Instrumental in helping Coram realise his vision were the artist William Hogarth and the composer George Frideric Handel, who helped establish the Hospital as one of London’s most fashionable venues. Hogarth encouraged leading artists of the day to donate work, thereby establishing the UK’s first public art gallery. Handel donated an organ and conducted annual benefit concerts of Messiah in the Hospital’s chapel. Their creative generosity set the template for the ways in which the arts can support philanthropy.
From 1741 when the first babies were admitted, to 1954 when the last pupil was placed in foster care, the Foundling Hospital cared for and educated around 25,000 children.
The Foundling Museum today
The Foundling Museum opened in 2004. The building at 40 Brunswick Square was constructed in the 1930s on the site of the Foundling Hospital, and incorporates many architectural features from the original eighteenth-century building.
Today, the Museum tells the story of the Foundling Hospital through a dynamic programme of thought-provoking exhibitions, contemporary art commissions, collection displays and historic archives. Our Collection tells a story about the children who lived at the Hospital, how they came to be there, how they were looked after, and how the Hospital was established and run. It is also a story of how, from the very beginning, the Hospital was supported by London’s vibrant artistic community.
The Collection
The Collection spans the eighteenth to the twenty-first century, and enables visitors to make connections between the past and the present. Many of the stories and themes are as relevant today as they ever were.
The Collection encompasses everyday objects used in the Foundling Hospital; books, documents and records, musical scores and librettos, photographs and oral history recordings, as well as significant works of art, clocks, furniture and interiors many of which were created especially for the Hospital and donated by their makers. Some of the most moving objects are the identifying tokens left by mothers with their babies in the Hospital’s earliest years.
Among the artists who supported the Foundling Hospital were William Hogarth, Thomas Gainsborough, Joshua Reynolds and the composer George Frideric Handel. The Collection includes paintings, drawings, prints and sculptures created and donated by Hogarth and others, as well as the Gerald Coke Handel Collection, an internationally important library and archive relating to Handel and his musical contemporaries.
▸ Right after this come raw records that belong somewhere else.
Lemma listed_array resp result key {A} (f : A → Value) (n : A → string) l name :
  json_get resp "result" = Some result → json_get result key = Some (Array (f <$> l)) →
  (∀ x, json_get (f x) "name" = Some (Str (n x))) →
  listed resp key name ↔ ∃ x, x ∈ l ∧ n x = name.
Proof.
  intros Hr Hk Hn. unfold listed. split.
  - intros (r & es & e & Hr' & Hk' & He & Hname). rewrite Hr in Hr'. injection Hr' as <-.
    rewrite Hk in Hk'. injection Hk' as <-.
    apply list_elem_of_fmap in He as (x & -> & Hx). rewrite Hn in Hname. simplify_eq. eauto.
  - intros (x & Hx & <-). exists result, (f <$> l), (f x). split_and!; [done..| |done].
    apply list_elem_of_fmap. eauto.
Qed.

Lemma mediate_granted g tool room :
  is_denied (mediate g tool room) = false ↔
  room ∈ accessible_rooms g ∧ tool ∈ permitted_tools g ∧ tool_action g tool ≠ ActForbidden.
Proof.
  unfold mediate. do 2 (case_bool_decide; simpl; [|naive_solver]).
  destruct (tool_action g tool); simpl; naive_solver.
Qed.

Lemma grant_tools_listed g tool :
  (∃ x, x ∈ List.filter listable (grant_tools g) ∧ x.1 = tool) ↔
  tool ∈ permitted_tools g ∧ tool_action g tool ≠ ActForbidden.
Proof.
  setoid_rewrite list_elem_of_In. setoid_rewrite filter_In. setoid_rewrite <-list_elem_of_In.
  unfold grant_tools, listable. setoid_rewrite list_elem_of_fmap.
  setoid_rewrite elem_of_bset_iter. setoid_rewrite negb_true_iff. setoid_rewrite bool_decide_eq_false.
  split.
  - by intros (x & [(t & -> & Ht) Ha] & <-).
  - intros [Ht Ha]. exists (tool, tool_action g tool). naive_solver.
Qed.

Lemma handle_mcp_tools g request :
  json_get request "method" = Some (Str "tools/list") →
  ∃ resp, handle_mcp g request = Some resp ∧ ∀ tool,
    listed resp "tools" tool ↔ tool ∈ permitted_tools g ∧ tool_action g tool ≠ ActForbidden.
Proof.
  intros Hm. unfold handle_mcp. rewrite Hm. cbn. eexists. split; [done|]. intros tool.
  rewrite (listed_array _ (tools_list_result g) "tools" tool_entry fst
    (List.filter listable (grant_tools g))); [apply grant_tools_listed|done..].
Qed.

Lemma handle_mcp_resources g request :
  json_get request "method" = Some (Str "resources/list") →
  ∃ resp, handle_mcp g request = Some resp ∧ ∀ room,
    listed resp "resources" room ↔ room ∈ accessible_rooms g.
Proof.
  intros Hm. unfold handle_mcp. rewrite Hm. cbn. eexists. split; [done|]. intros room.
  rewrite (listed_array _ (resources_list_result g) "resources" resource_entry id (grant_rooms g));
    [|done..].
  unfold grant_rooms. setoid_rewrite elem_of_bset_iter. naive_solver.
Qed.

Lemma profile_roundtrip p : profile_from_content (profile_to_content p) = Some p.
Proof.
  destruct p as [id op key nm]. unfold profile_from_content, profile_to_content. simpl.
  by destruct nm; unfold insert_opt; json_lookup.
Qed.

(** ** Properties *)

(** Mediation is least privilege: a call executes, or awaits approval,
    exactly when its room is in scope and its tool is permitted with that
    classification; an empty grant denies everything; and a grant read from
    any state-event content lets nothing through that the content does not
    list. *)
Theorem mediation_least_privilege (g : CapabilityGrant) (tool room : string) (content : Value) :
  (mediate g tool room = Execute ↔
   room ∈ accessible_rooms g ∧ tool ∈ permitted_tools g ∧ tool_action g tool = Auto)
  ∧ (mediate g tool room = RequiresApproval ↔
     room ∈ accessible_rooms g ∧ tool ∈ permitted_tools g ∧ tool_action g tool = Review)
  ∧ is_denied (mediate grant_new tool room) = true
  ∧ (is_denied (mediate (grant_from_content content) tool room) = false →
     (∃ rooms, json_get content "rooms" = Some (Array rooms) ∧ Str room ∈ rooms)
     ∧ ∃ tools, json_get content "tools" = Some (Object tools) ∧ is_Some (tools !! tool)).
Proof.
  split_and!.
  - unfold mediate. do 2 (case_bool_decide; simpl; [|naive_solver]).
    destruct (tool_action g tool); naive_solver.
  - unfold mediate. do 2 (case_bool_decide; simpl; [|naive_solver]).
    destruct (tool_action g tool); naive_solver.
  - done.
  - rewrite mediate_granted, grant_from_content_spec. simpl.
    rewrite elem_of_list_to_set, list_elem_of_omap, elem_of_dom. intros ((v & Hv & Hr) & [a Ha] & _). split.
    + destruct (json_get content "rooms") as [[]|]; simpl in Hv; try by apply elem_of_nil in Hv.
      eexists. split; [done|]. by destruct v; simpl in Hr; simplify_eq.
    + destruct (json_get content "tools") as [[]|]; simpl in Ha; try done. eauto.
Qed.

(** Grants survive the wire: serialising a well-formed grant to its state
    event content and reading it back gives the same grant. *)
Theorem grant_content_roundtrip (g : CapabilityGrant) :
  grant_wf g → grant_from_content (grant_to_content g) = g.
Proof. apply grant_roundtrip. Qed.

Lemma grant_content_roundtrip_witness :
  let g := with_rate_limit (allow_tool (allow_room (with_version grant_new 3) "!r:a") "search" Auto)
             "search" 5 60 in
  grant_from_content (grant_to_content g) = g.
Proof.
  intros g. apply (grant_content_roundtrip g). split; [vm_compute; reflexivity|].
  apply map_Forall_singleton. vm_compute. discriminate.
Defined.

(** The MCP listings are scoped to the grant: [tools/list] names exactly
    the tools a call in an accessible room would not be denied for, and
    [resources/list] exactly the accessible rooms. *)
Theorem mcp_listing_scoped (g : CapabilityGrant) (request : Value) :
  (json_get request "method" = Some (Str "tools/list") →
   ∃ resp, handle_mcp g request = Some resp ∧ ∀ tool room, room ∈ accessible_rooms g →
     (listed resp "tools" tool ↔ is_denied (mediate g tool room) = false))
  ∧ (json_get request "method" = Some (Str "resources/list") →
     ∃ resp, handle_mcp g request = Some resp ∧ ∀ room,
       listed resp "resources" room ↔ room ∈ accessible_rooms g).
Proof.
  split; intros Hm; [|by apply handle_mcp_resources].
  destruct (handle_mcp_tools g request Hm) as (resp & E & Hl). exists resp. split; [done|].
  intros tool room Hr. rewrite Hl, mediate_granted. tauto.
Qed.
Objects include Handel’s will, and the manuscript score of Messiah which he bequeathed to the Foundling Hospital.
When the Hospital was demolished in 1926 and relocated outside of London, the Committee Room, Court Room, Picture Gallery and staircase were reconstructed in what was the charity’s London headquarters and is now the Museum. The furnishings of these rooms, including the plasterwork, fireplaces, furniture and clocks, were also made for and donated to the Hospital by leading craftsmen of the day.
Artists and the Foundling Museum
Artists are central to the Foundling Hospital story and the spirit of the institution’s Artist Governors lives on in the work the Museum does today. Newly commissioned works of art by some of the UK’s most celebrated artists sit alongside work from collaborative off-site projects with contemporary artists, writers and musicians, casting a new light on the Foundling Hospital story.